Даст ли он ей после всего денег на лечение? Нет.

Захожу в его кабинет. Отец всегда хранит наличные дома, в сейфе. Не раз открывал-закрывал его при мне, так что код я знаю. Но все равно не по себе. Мерзко.

Долго не могу решиться. В жизни ничего не брал чужого. Тем более – у отца. Хотя он как-то сказал: «Если вдруг что-то случится – ты знаешь, где лежат деньги».

Можно, конечно, эту его фразу притянуть за уши как разрешение самовольно взять из сейфа эти злосчастные двести тысяч. Вернее, сто. Еще сто я снял со своей карты. Для отца это вообще не деньги, хоть сто тысяч, хоть двести. Но давит, конечно, не это, а сам факт, само действо…

Вспоминаю, как отец сегодня говорил: «Мой сын, мой Герман, моя гордость».

И я тут такой – торчу в его кабинете, собираясь, по сути, ограбить собственного отца. Да уж, гордость…

И все равно почему-то не ухожу.

«Нет ничего дороже жизни, особенно жизни мамы…» – лезут на ум слова Третьяковой.

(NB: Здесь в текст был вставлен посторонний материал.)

(** ** Aggregating a round *)

Inductive RelayCanaryVerdict :=
  | Verified (successes attempts : nat)
  | Rejected (successes attempts : nat)
  | Inconclusive (successes failures unavailable : nat).

#[export] Instance RelayCanaryVerdict_eq_dec : EqDecision RelayCanaryVerdict.
Proof. solve_decision. Defined.

(** [Admission] is the gate before publication, [Maintenance] the periodic
    check of an established relay. *)
Inductive RelayCanaryPolicy := AdmissionPolicy | MaintenancePolicy.

Definition required_successes (p : RelayCanaryPolicy) : nat :=
  match p with
  | AdmissionPolicy => RELAY_CANARY_ADMISSION_SUCCESSES
  | MaintenancePolicy => RELAY_CANARY_MAINTENANCE_SUCCESSES
  end.

Definition required_failures (p : RelayCanaryPolicy) : nat :=
  match p with
  | AdmissionPolicy => RELAY_CANARY_ADMISSION_FAILURES
  | MaintenancePolicy => RELAY_CANARY_MAINTENANCE_FAILURES
  end.

Record RelayCanarySummary := mk_summary {
  total : nat;
  responses : nat;
  eligible_attempts : nat;
  successes : nat;
  assumed_successes : nat;
  ineligible : nat;
}.

Definition summary_new (total : nat) : RelayCanarySummary := mk_summary total 0 0 0 0 0.

Definition record_disposition (s : RelayCanarySummary) (d : RelayCanaryProbeDisposition) : RelayCanarySummary :=
  let s := mk_summary (total s) (responses s + 1) (eligible_attempts s) (successes s)
             (assumed_successes s) (ineligible s) in
  match d with
  | Success =>
      mk_summary (total s) (responses s) (eligible_attempts s + 1) (successes s + 1)
        (assumed_successes s) (ineligible s)
  | AssumedSuccess =>
      mk_summary (total s) (responses s) (eligible_attempts s + 1) (successes s + 1)
        (assumed_successes s + 1) (ineligible s)
  | Failure =>
      mk_summary (total s) (responses s) (eligible_attempts s + 1) (successes s)
        (assumed_successes s) (ineligible s)
  | Ineligible =>
      mk_summary (total s) (responses s) (eligible_attempts s) (successes s)
        (assumed_successes s) (ineligible s + 1)
  end.
(** C17: the registry keeps its books.  After any sequence of its operations: every peer is on exactly the channels that the
    registrations, removals and disconnections so far give it; the two indexes mirror each other; every connected peer has
    the information of its channel; and a subscriber who follows the broadcast events sees no peer connect twice or
    disconnect unconnected, and believes connected exactly the connected peers. *)
Theorem registry_consistent ops :
  let s := registry_run ops in
  (∀ p c, c ∈ channels_for_peer s p ↔ c ∈ foldl channels_step (λ _, ∅) ops p) ∧
  (∀ p c, c ∈ channels_for_peer s p ↔ p ∈ peers_on_channel s c) ∧
  (∀ p, is_peer_connected s p = true ↔ foldl channels_step (λ _, ∅) ops p ≠ ∅) ∧
  (∀ p, is_peer_connected s p = true → is_Some (peer_info s p)) ∧
  believed_connected (broadcasts s) = Some (list_to_set (connected_peers s)).
Proof.
  cbv zeta. destruct (run_consistent ops) as [[Hag Hidx Hinfo Hev] Hch]. set (s := registry_run ops) in *.
  assert (Hfor : ∀ p c, c ∈ channels_for_peer s p ↔ c ∈ channels_of s p).
  { intros p c. unfold channels_for_peer, channels_of. destruct (peer_to_channel s !! p); cbn; [apply elem_of_set_iter|set_solver]. }
  assert (Hon : ∀ p c, p ∈ peers_on_channel s c ↔ p ∈ peers_on s c).
  { intros p c. unfold peers_on_channel, peers_on. destruct (channel_to_peers s !! c); cbn; [apply elem_of_set_iter|set_solver]. }
  split_and!.
  - intros p c. by rewrite Hfor, Hch.
  - intros p c. by rewrite Hfor, Hon, Hidx.
  - intros p. unfold is_peer_connected. rewrite bool_decide_eq_true, <-Hch, <-elem_of_dom. by apply channels_of_Some.
  - intros p. unfold is_peer_connected. rewrite bool_decide_eq_true. intros [chs Hp]. unfold peer_info. rewrite Hp. cbn.
    destruct (set_iter chs) as [|c rest] eqn:Hset.
    { destruct (channels_nonempty s Hag p chs Hp). apply set_eq. intros c. rewrite <-elem_of_set_iter, Hset. set_solver. }
    cbn. apply Hinfo, peers_on_Some; [done|]. assert (Hc : c ∈ channels_of s p).
    { unfold channels_of. rewrite Hp. cbn. rewrite <-elem_of_set_iter, Hset. by left. }
    apply Hidx in Hc. set_solver.
  - rewrite Hev. f_equal. apply set_eq. intros p. rewrite elem_of_list_to_set. unfold connected_peers.
    rewrite list_elem_of_fmap. split.
    + intros [chs Hp]%elem_of_dom. exists (p, chs). split; [done|]. by rewrite map_iter_perm, elem_of_map_to_list.
    + intros ([p' chs] & -> & Hin). rewrite map_iter_perm, elem_of_map_to_list in Hin. by apply elem_of_dom_2 in Hin.
Qed.
End channels.
(** [P2PNode::send_message]; taking the reconnect lock is an await. *)
Definition send_message o p (protocol : string) (data : list Z) (addrs : list MultiAddr) : result unit SendError * Outbound :=
  match channels_for_peer (out_registry o) p with
  | [] =>
      let '(_, o) := awake o in
      if is_peer_connected (out_registry o) p then transport_send_message o p protocol data
      else reconnect_and_send o p protocol data addrs [] []
  | existing_channels =>
      let saved_addrs := saved_addresses o p in
      let '(r, o) := transport_send_message o p protocol data in
      match r with
      | Ok _ => (Ok tt, o)
      | Err e =>
          if negb (is_stale_channel_send_failure e) then (Err e, o)
          else
            let '(_, o) := awake o in
            if is_peer_connected (out_registry o) p
            then transport_send_message (disconnect_stale o existing_channels) p protocol data
            else reconnect_and_send o p protocol data addrs saved_addrs existing_channels
      end
  end.

(** ** Requests *)

Definition MAX_REQUEST_TIMEOUT : Z := 300.

Inductive RequestError := BadProtocolName | TooManyRequests | NotSerializable (e : string) | NotSent (e : SendError)
  | ConnectionClosed | TimedOut (timeout : Z).

(** How the wait for the response ends: the payload, a dropped channel, or
    the deadline. *)
Inductive Wait := Answered (data : list Z) | Hangup | Deadline.
Context (waits : nat → Wait) (active : nat → nat) (fresh_id : nat → string).

Definition transport_send_request o p (protocol : string) (data : list Z) (timeout : Z)
    : result (list Z) RequestError * Outbound :=
  let timeout := Z.min timeout MAX_REQUEST_TIMEOUT in
  if negb (valid_protocol_name protocol) then (Err BadProtocolName, o)
  else if (MAX_ACTIVE_REQUESTS <=? active (tick o))%nat then (Err TooManyRequests, o)
  else
    match to_allocvec_envelope (mk_envelope (fresh_id (tick o)) false data) with
    | Err e => (Err (NotSerializable e), o)
    | Ok bytes =>
        let '(r, o) := transport_send_message o p ("/rr/" +:+ protocol) bytes in
        match r with
        | Err e => (Err (NotSent e), o)
        | Ok _ =>
            (match waits (tick o) with
             | Answered response => Ok response
             | Hangup => Err ConnectionClosed
             | Deadline => Err (TimedOut timeout)
             end, o)
        end
    end.

Definition request_is_stale (e : RequestError) : bool :=
  match e with NotSent e => is_stale_channel_send_failure e | _ => false end.

Definition send_request_reconnecting o p (protocol : string) (data : list Z) (timeout : Z)
    : result (list Z) RequestError * Outbound :=
  match channels_for_peer (out_registry o) p with
  | [] =>
      let '(_, o) := awake o in
      let '(r, o) := if is_peer_connected (out_registry o) p then (Ok tt, o) else ensure_channel o [] [] [] in
      match r with
      | Err e => (Err (NotSent e), o)
      | Ok _ => transport_send_request o p protocol data timeout
      end
  | existing_channels =>
      let saved_addrs := saved_addresses o p in
      let '(r, o) := transport_send_request o p protocol data timeout in
      match r with
      | Ok response => (Ok response, o)
      | Err e =>
          if negb (request_is_stale e) then (Err e, o)
          else
            let '(_, o) := awake o in
            let '(r, o) := if is_peer_connected (out_registry o) p then (Ok tt, disconnect_stale o existing_channels)
                           else ensure_channel o [] saved_addrs existing_channels in
            match r with
            | Err e => (Err (NotSent e), o)
            | Ok _ => transport_send_request o p protocol data timeout
            end
      end
  end.

(** The trust events [send_request] reports. *)
Inductive TrustReport := ReportTimeout | ReportFailure.
Definition request_report (r : result (list Z) RequestError) : option TrustReport :=
  match r with Ok _ => None | Err (TimedOut _) => Some ReportTimeout | Err _ => Some ReportFailure end.

(** ** A message is accepted at most once *)

Definition accepted (a : Attempt) : Prop := attempt_result a = Ok tt.
Definition stale_failure (a : Attempt) : Prop := attempt_result a = Err StaleChannel.

(** The attempts of a call that ends with [r]: stale channels until one
    accepts the message, or until a failure that may have sent part of it. *)
Definition attempts_for (l : list Attempt) (r : result unit SendError) : Prop :=
  match r with
  | Ok _ => ∃ stale a, l = stale ++ [a] ∧ Forall stale_failure stale ∧ accepted a
  | Err e =>
      if is_stale_channel_send_failure e then Forall stale_failure l
      else ∃ stale tail, l = stale ++ tail ∧ Forall stale_failure stale ∧ length tail ≤ 1 ∧
             Forall (λ a, ∃ kind, attempt_result a = Err kind ∧ kind ≠ StaleChannel ∧ e = SendFailed kind) tail
  end.

Lemma attempts_for_stale l l' r : Forall stale_failure l → attempts_for l' r → attempts_for (l ++ l') r.
Proof.
  intros Hl. destruct r as [[]|e]; cbn.
  - intros (stale & a & -> & Hs & Ha). exists (l ++ stale), a. split_and!; [by rewrite app_assoc|by apply Forall_app|done].
  - destruct (is_stale_channel_send_failure e).
    + intros Hl'. by apply Forall_app.
    + intros (stale & tail & -> & Hs & Hn & Ht). exists (l ++ stale), tail. split_and!; [by rewrite app_assoc|by apply Forall_app|done..].
Qed.

Lemma attempts_none e : attempts_for [] (Err e).
Proof. cbn. destruct (is_stale_channel_send_failure e); [done|]. exists [], []. split_and!; [done..|cbn; lia|done]. Qed.

(** What one call does: its attempts, and the registry stays consistent. *)
Definition well_sent o o' (r : result unit SendError) : Prop :=
  (∃ l, attempts o' = attempts o ++ l ∧ attempts_for l r) ∧ (consistent (out_registry o) → consistent (out_registry o')).

Hypothesis Hmeanwhile : ∀ i r, consistent r → consistent (meanwhile (instants i) r).

Lemma well_sent_nothing o o' e :
  attempts o' = attempts o → (consistent (out_registry o) → consistent (out_registry o')) → well_sent o o' (Err e).
Proof. intros Ha Hc. split; [|done]. exists []. rewrite app_nil_r. split; [done|apply attempts_none]. Qed.

(** A call that found only stale channels, then another. *)
Lemma well_sent_retry o o1 o2 e r :
  well_sent o o1 (Err e) → is_stale_channel_send_failure e = true → well_sent o1 o2 r → well_sent o o2 r.
Proof.
  intros [(l & Hl & Hal) Hc] He [(l' & Hl' & Hal') Hc']. split; [|auto]. exists (l ++ l').
  split; [by rewrite Hl', Hl, app_assoc|]. apply attempts_for_stale; [|done]. cbn in Hal. by rewrite He in Hal.
Qed.

(** Steps that send nothing. *)
Lemma well_sent_before o o1 o2 r :
  attempts o1 = attempts o → (consistent (out_registry o) → consistent (out_registry o1)) → well_sent o1 o2 r → well_sent o o2 r.
Proof. intros Ha Hc [(l & Hl & Hal) Hc']. split; [|auto]. exists l. by rewrite Hl, Ha. Qed.

Lemma send_registered_consistent c time r : consistent r → consistent (run (send_registered c time Finished) r).
Proof. intros H. exact (proj1 (operation_consistent (λ a, a) (SendOn c true time) r H)). Qed.

Lemma send_failed_consistent c r : consistent r → consistent (run (send_failed c) r).
Proof. intros H. apply (consistent_info r); [done|apply (con_info r H)]. Qed.

Lemma send_on_channel_sent o c protocol data :
  well_sent o (send_on_channel o c protocol data).2 (send_on_channel o c protocol data).1.
Proof.
  unfold send_on_channel. cbn [awake]. set (m1 := instants (tick o)). set (o1 := with_out_registry _ _).
  assert (H1 : consistent (out_registry o) → consistent (out_registry o1)).
  { intros H. by apply send_registered_consistent, Hmeanwhile. }
  destruct (create_protocol_message _ _ _ _ _) as [frame|e]; [|by apply well_sent_nothing].
  destruct (socket_parse c) as [addr|]; [|by apply well_sent_nothing]. cbn [awake].
  destruct (transport_send _ addr frame) as [[]|chain]; (split; [|intros H; cbn]).
  - eexists. split; [done|]. by exists [], (mk_attempt c frame (Ok tt)).
  - by apply Hmeanwhile, H1.
  - eexists. split; [done|]. cbn. destruct (classify_send_error chain) eqn:Hk; cbn;
      [by constructor|exists [], [mk_attempt c frame (Err (classify_send_error chain))]..];
      rewrite Hk; (split_and!; [done|done|cbn; lia|]); constructor; [|done| |done| |done| |done| |done]; eexists; by split_and!.
  - by apply send_failed_consistent, Hmeanwhile, H1.
Qed.

Lemma remove_now_sent o c :
  attempts (remove_channel_now o c) = attempts o ∧
  (consistent (out_registry o) → consistent (out_registry (remove_channel_now o c))).
Proof. split; [done|]. intros H. cbn. by apply remove_channel_consistent, Hmeanwhile. Qed.

Lemma well_sent_after o o1 o2 r :
  well_sent o o1 r → attempts o2 = attempts o1 → (consistent (out_registry o1) → consistent (out_registry o2)) → well_sent o o2 r.
Proof. intros [(l & Hl & Hal) Hc] Ha Hc'. split; [|auto]. exists l. by rewrite Ha. Qed.

Lemma send_each_sent protocol data channels : ∀ o last_err,
  (∀ e, last_err = Some e → is_stale_channel_send_failure e = true) →
  well_sent o (send_each o channels protocol data last_err).2 (send_each o channels protocol data last_err).1.
Proof.
  induction channels as [|c rest IH]; intros o last_err Hlast; cbn [send_each]; [by apply well_sent_nothing|].
  pose proof (send_on_channel_sent o c protocol data) as Hs. destruct (send_on_channel o c protocol data) as [[[]|e] o1]; cbn [fst snd] in *; [done|].
  destruct (is_stale_channel_send_failure e) eqn:He.
  - eapply well_sent_retry; [exact Hs|done|]. destruct (remove_now_sent o1 c) as [Ha Hc].
    eapply well_sent_before; [exact Ha|exact Hc|]. apply IH. by intros ? [= <-].
  - cbn [fst snd]. eapply well_sent_after; [exact Hs|..]; unfold remove_channel_after_send_failure;
      destruct (_ && _); cbn [snd]; try done; apply remove_now_sent.
Qed.

Lemma transport_sent o p protocol data :
  well_sent o (transport_send_message o p protocol data).2 (transport_send_message o p protocol data).1.
Proof.
  unfold transport_send_message. destruct (channels_for_peer _ p); [by apply well_sent_nothing|by apply send_each_sent].
Qed.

И я, стараясь больше ни о чем не думать, подхожу к книжному шкафу. Сейф у отца вмонтирован в стену сразу за полками. Код – мой день рождения. Ввожу цифры. Щелчок – и стальная массивная дверца слегка отходит. Достаю пачку, отсчитываю ровно сто тысяч. Остальное убираю обратно и ухожу. Поднимаюсь к себе. Поговорить бы сейчас с Третьяковой, но она уже спит…

А сам я за всю ночь глаз не сомкнул. Лежал без сна, пялился в темный потолок, слушал, как тяжело колотится сердце, и чувствовал себя последней мразью…

36. Герман

Отец явился домой только под утро, так что завтракаю я в одиночестве. Потом еду в школу, и деньги эти жгут карман. Скорее бы уж отдать их матери и поговорить с отцом. Ну не отнимет же он их у нее. Да и вообще, что он ей теперь-то сделает, больной, даже умирающей? Ну а на меня разве что поорет. Хотя все равно стремно…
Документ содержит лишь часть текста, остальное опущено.